**TASK BRIEF**
How many lines in these entries contain the string "maxPayloadBytes"? Reply with the number alone.

+ + +

Lemma prefix_byte_split prefix :
  is_u8 prefix → prefix = prefix_byte (Z.land prefix 0xF) (Z.shiftr prefix 4).
Proof.
  intros _. unfold prefix_byte. change 0xF with (Z.ones 4).
  rewrite Z.land_ones, Z.shiftr_div_pow2 by lia.
  pose proof (Z.div_mod prefix (2 ^ 4)). lia.
Qed.
Lemma prefix_byte_fields type n :
  0 ≤ type < 16 → 0 ≤ n →
  Z.land (prefix_byte type n) 0xF = type ∧ Z.shiftr (prefix_byte type n) 4 = n.
Proof.
  intros Ht Hn. unfold prefix_byte. change 0xF with (Z.ones 4).
  rewrite Z.land_ones, Z.shiftr_div_pow2 by lia. change (2 ^ 4) with 16. split.
  - symmetry. apply Z.mod_unique with n; lia.
  - symmetry. apply Z.div_unique with type; lia.
Qed.
Lemma prefix_byte_lor type n :
  0 ≤ type < 16 → 0 ≤ n ≤ 8 → Z.lor type (u8 (Z.shiftl (u8 n) 4)) = prefix_byte type n.
Proof.
  intros Ht Hn. unfold u8, prefix_byte. rewrite (Z.mod_small n) by lia.
  rewrite Z.mod_small by (rewrite Z.shiftl_mul_pow2 by lia; lia).
  pose proof (Z.add_lor_land type (Z.shiftl n 4)) as Hadd.
  enough (Z.land type (Z.shiftl n 4) = 0) by (rewrite (Z.shiftl_mul_pow2 n) in * by lia; lia).
  rewrite <-(Z.mod_small type (2 ^ 4)), <-Z.land_ones by lia.
  apply Z.bits_inj'. intros i Hi. rewrite !Z.land_spec, Z.bits_0, Z.shiftl_spec by lia.
  destruct (decide (i < 4)).
  - rewrite (Z.testbit_neg_r n) by lia. apply andb_false_r.
  - rewrite Z.ones_spec_high by lia. by rewrite andb_false_r.
Qed.

(** ** Packet bodies *)
Definition enc_body (p : packet) : list byte :=
  match p with
  | Challenge_ s d | Response s d => le_split 8 s ++ d
  | KeepAlive i m => le_split 4 (u32 i) ++ le_split 4 (u32 m)
  | Payload d => d
  | _ => []
  end.
(** What the Go types say about a packet, and the payload limit the API
    enforces. *)
Definition valid_encrypted (p : packet) : Prop :=
  match p with
  | Request _ => False
  | Challenge_ s d | Response s d => is_u64 s ∧ length d = challengeTokenBytes
  | KeepAlive i m => is_i32 i ∧ is_i32 m
  | Payload d => (1 ≤ length d ≤ maxPayloadBytes)%nat
  | Denied | Disconnect => True
  end.

Lemma writes_body p : valid_encrypted p → writes (writeBody p) (enc_body p).
Proof. destruct p; cbn [valid_encrypted writeBody enc_body]; intros; try done; auto with codec. Qed.
Lemma length_enc_body p : valid_encrypted p → (length (enc_body p) ≤ maxPayloadBytes)%nat.
Proof.
  destruct p; simpl; intros H; rewrite ?length_app, ?length_le_split; clia || idtac.
  all: destruct H; clia.
Qed.

(** Evaluate the switch on a known packet type. *)
Ltac switch_type :=
  cbn [packetType enc_body valid_encrypted Z.eqb Pos.eqb connectionRequestPacket
       connectionDeniedPacket connectionChallengePacket connectionResponsePacket
       connectionKeepAlivePacket connectionPayloadPacket connectionDisconnectPacket] in *.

+ + +

**EXERCISE OUTPUT**
2